Description of the task. Look through the records that follow and state how many lines hold the word "assert", without adding anything.

Collected data entries.
- Opening Delimiter -

Lemma waiting_ok_writer w ts ws i pc' : waiting_ok w ts ws →
  (pc' = WWaiting → 0 < active_writes w ∨ write_jobs w = []
    ∧ (checkpoint_running w = true ∨ checkpoint_pending w = false ∧ producers_finished w = false ∧ write_shutdown w = false)) →
  waiting_ok w ts (<[i := pc']> ws).
Proof. intros [He Hn] Hpc. split; [done|]. intros [Heq|Hin]%elem_of_insert; [by apply Hpc|by apply Hn]. Qed.

Lemma ended_ok_writer stop stop' w ts ws m i pc' : ended_ok stop w ts ws m → (stop = true → stop' = true) →
  (pc' = WExit → write_shutdown w = true) → (pc' = WCheckpointFail → stop' = true) →
  ended_ok stop' w ts (<[i := pc']> ws) m.
Proof.
  intros [He Hj Hjs Hjf Hf Hs Hc] Hst Hex Hfail.
  assert (stop' = false → stop = false) as Hst' by (destruct stop; [|done]; by rewrite Hst).
  split; auto.
  - intros [Heq|Hin]%elem_of_insert; auto.
  - intros b Hm Hb. by apply Hst, (Hjs b).
  - intros [Heq|Hin]%elem_of_insert; auto.
Qed.
(** The queue changed while its threads went on. *)
Lemma ended_ok_state stop w w' ts ws m : ended_ok stop w ts ws m →
  (write_shutdown w = true → write_shutdown w' = true) → (producers_finished w = true → producers_finished w' = true) →
  (producers_finished w' = true → stop = false → producers_finished w = true) →
  (write_shutdown w' = true → stop = false → producers_finished w' = true ∧ write_jobs w' = [] ∧ active_writes w' = 0
    ∧ checkpoint_running w' = false ∧ checkpoint_pending w' = false) →
  ended_ok stop w' ts ws m.
Proof.
  intros [He Hj Hjs Hjf Hf Hs Hc] ? ? ? ?. split; auto.
Qed.

Lemma coordinated_writer_quiet y i pc sh pc' : coordinated y → writers y !! i = Some pc →
  sh_work sh = sh_work (state y) → sh_writes sh = sh_writes (state y) → (sh_stop (state y) = true → sh_stop sh = true) →
  sane pc' → in_hand pc' = in_hand pc → bytes_in_hand pc' = bytes_in_hand pc → checkpointing pc' = checkpointing pc →
  pc' ≠ WWaiting → pc' ≠ WExit → (pc' = WCheckpointFail → sh_stop sh = true) →
  coordinated (woken Nobody {| state := sh; traversals := traversals y; writers := <[i := pc']> (writers y);
                           main := main y; interrupter := interrupter y |}).
Proof.
  intros Hc Hpc Hsk Hsw Hst Hsane Ha Hb Hcp Hne Hne' Hfail.
  eapply coordinated_writing; try done; rewrite ?Hsw; try lia.
  - apply (co_queue _ Hc).
  - intros _. by apply waiting_ok_writer; [apply (co_waiting _ Hc)|].
  - by eapply ended_ok_writer; [apply (co_ended _ Hc)|..].
Qed.

Lemma coordinated_next y i : coordinated y → writers y !! i = Some WNext →
  let '(sh, pc', wk) := next_step config (state y) in
  coordinated (woken wk {| state := sh; traversals := traversals y; writers := <[i := pc']> (writers y);
                           main := main y; interrupter := interrupter y |}).
Proof.
  intros Hc Hpc. destruct (writers_ok_nonneg _ _ (co_writers _ Hc)) as [Hnn _]. unfold next_step.
  pose proof (next_attempt_spec (sh_stop (state y)) (sh_capability (state y)) (sh_writes (state y)) Hnn (co_queue _ Hc)) as Hatt.
  pose proof (co_ended _ Hc) as He. pose proof (co_waiting _ Hc) as Hw.
  destruct (next_attempt _ _ _ _ _) as [[w c] [jobs total| | |]]; destruct Hatt as [Hq Hatt].
  - destruct Hatt as (Hlen&Hnt&Ht&Happ&Ha&Hb&Hr&Hp&Hsd&Hpf&_).
    assert (write_jobs (sh_writes (state y)) ≠ []) as Hne.
    { intros Hnil. rewrite Hnil in Happ. apply app_nil in Happ as [-> _]. by change (len []) with 0 in Hlen. }
    assert (len (write_jobs (sh_writes (state y))) = len jobs + len (write_jobs w)) as Hl by (by rewrite <-Happ, len_app).
    eapply coordinated_writing; try done; cbn [sh_writes sh_stop with_writes sane in_hand bytes_in_hand checkpointing]; try lia.
    + by exists jobs.
    + rewrite Hr. lia.
    + intros _. apply waiting_ok_writer; [|done]. destruct Hw as [He' Hn']. split.
      * intros job Hin. destruct (He' job Hin) as [? Hcase]. rewrite Hsd, Hp, Hr. split; [done|].
        destruct Hcase; [by left|right; lia].
      * intros Hin. left. lia.
    + eapply ended_ok_writer; try done. eapply ended_ok_state; try done; rewrite ?Hsd, ?Hpf; try done.
      intros Hs Hstop. by destruct (eo_shut _ _ _ _ _ He Hs Hstop) as (_&?&_).
  - destruct Hatt as (Hj&Hj'&Ha&Ha'&Hb&Hr&Hr'&Hsd&Hpf&Hp&_).
    eapply coordinated_writing; try done; cbn [sh_writes sh_stop with_writes sane in_hand bytes_in_hand checkpointing]; try lia.
    + by rewrite Hr, Hr'.
    + intros _. apply waiting_ok_writer; [|done]. destruct Hw as [He' Hn']. split.
      * intros job Hin. destruct (He' job Hin) as [? _]. rewrite Hsd, Hr', orb_true_r. auto.
      * intros _. auto.
    + eapply ended_ok_writer; try done. eapply ended_ok_state; try done; rewrite ?Hsd, ?Hpf; try done.
      intros Hs Hstop. destruct (eo_shut _ _ _ _ _ He Hs Hstop) as (_&_&_&_&?). congruence.
  - destruct Hatt as (Hj&Hj'&Ha'&Ha&Hb&Hr&Hr'&Hp'&Hsd&Hpf&Hcase).
    eapply coordinated_writing; try done; cbn [sh_writes sh_stop with_writes sane in_hand bytes_in_hand checkpointing]; try lia.
    + by rewrite Hr, Hr'.
    + eapply ended_ok_writer; try done. eapply ended_ok_state; try done; rewrite ?Hpf; try done.
      intros _ Hstop. rewrite Hstop, orb_false_r in Hcase. apply orb_true_iff in Hcase as [?|Hs]; [done|].
      by destruct (eo_shut _ _ _ _ _ He Hs Hstop).
  - destruct Hatt as (->&Hcase).
    eapply coordinated_writing; try done; cbn [sh_writes sh_stop with_writes sane in_hand bytes_in_hand checkpointing]; try lia.
    + intros _. by apply waiting_ok_writer.
    + by eapply ended_ok_writer.
Qed.

Lemma coordinated_complete y i n total : coordinated y → writers y !! i = Some (WRecord [] n total) →
  coordinated (woken WakeWrite {|
    state := with_writes (complete_write_batch n total (sh_writes (state y))) (sh_capability (state y)) (state y);
    traversals := traversals y; writers := <[i := WNext]> (writers y); main := main y; interrupter := interrupter y |}).
Proof.
  intros Hc Hpc. destruct (writers_ok_at _ _ _ _ (co_writers _ Hc) Hpc) as ([Hn Ht]%sane_counts&Hle&Hleb&_). cbn in Hle, Hleb.
  destruct (co_queue _ Hc) as [Hq Hquiet Hconf Hcount Hsize]. pose proof (co_ended _ Hc) as He.
  eapply coordinated_writing; try done;
    cbn [sh_writes sh_stop with_writes sane in_hand bytes_in_hand checkpointing complete_write_batch active_writes
         active_write_bytes checkpoint_running]; unfold saturating_sub; try lia.
  - split; cbn [complete_write_batch write_jobs queued_write_bytes active_writes active_write_bytes checkpoint_running
      checkpoint_pending]; unfold saturating_sub; try done.
    + intros Hr. destruct (Hquiet Hr). split; [done|lia].
    + intros Hl. specialize (Hcount Hl). lia.
    + intros Hl. destruct (Hsize Hl); [left|right]; lia.
  - eapply ended_ok_writer; try done. eapply ended_ok_state; try done. cbn. unfold saturating_sub.
    intros Hs Hstop. destruct (eo_shut _ _ _ _ _ He Hs Hstop) as (?&?&?&?&?). split_and!; (done || lia).
Qed.

Lemma coordinated_checkpointed y i : coordinated y → writers y !! i = Some WCheckpointDone →
  coordinated (woken WakeWrite {|
    state := with_writes (finish_checkpoint (sh_writes (state y))) (sh_capability (state y)) (state y);
    traversals := traversals y; writers := <[i := WNext]> (writers y); main := main y; interrupter := interrupter y |}).
Proof.
  intros Hc Hpc. destruct (writers_ok_at _ _ _ _ (co_writers _ Hc) Hpc) as (_&_&_&Hrun). specialize (Hrun eq_refl).
  destruct (co_queue _ Hc) as [Hq Hquiet Hconf Hcount Hsize]. pose proof (co_ended _ Hc) as He.
  eapply coordinated_writing; try done;
    cbn [sh_writes sh_stop with_writes sane in_hand bytes_in_hand checkpointing finish_checkpoint active_writes
         active_write_bytes checkpoint_running]; rewrite ?Hrun; try lia.
  - split; try done. cbn. rewrite orb_false_r. intros Hp. apply Hconf. by rewrite Hp.
  - eapply ended_ok_writer; try done. eapply ended_ok_state; try done. cbn.
    intros Hs Hstop. destruct (eo_shut _ _ _ _ _ He Hs Hstop) as (?&?&?&?&?). by split_and!.
Qed.

Lemma coordinated_checkpoint_failed y i : coordinated y → writers y !! i = Some WCheckpointFail →
  coordinated (woken WakeWrite {|
    state := with_writes (fail_checkpoint (sh_writes (state y))) (sh_capability (state y)) (state y);
    traversals := traversals y; writers := <[i := WNext]> (writers y); main := main y; interrupter := interrupter y |}).
Proof.
  intros Hc Hpc. destruct (writers_ok_at _ _ _ _ (co_writers _ Hc) Hpc) as (_&_&_&Hrun). specialize (Hrun eq_refl).
  destruct (co_queue _ Hc) as [Hq Hquiet Hconf Hcount Hsize]. pose proof (co_ended _ Hc) as He.
  destruct (Hquiet Hrun) as [Hj Ha].
  assert (sh_stop (state y) = true) as Hstop.
  { apply (eo_failing _ _ _ _ _ He). by apply list_elem_of_lookup_2 in Hpc. }
  eapply coordinated_writing; try done;
    cbn [sh_writes sh_stop with_writes sane in_hand bytes_in_hand checkpointing fail_checkpoint active_writes
         active_write_bytes checkpoint_running]; rewrite ?Hrun; try lia.
  - pose proof limit_positive. split; cbn; rewrite ?Ha; try done.
    + rewrite orb_false_r. intros Hp. apply Hconf. by rewrite Hp.
    + change (len []) with 0. lia.
    + change (len []) with 0. intros _. right. lia.
  - eapply ended_ok_writer; try done. eapply ended_ok_state; try done; rewrite Hstop; done.
Qed.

- Closing Delimiter -

Problem solution. 4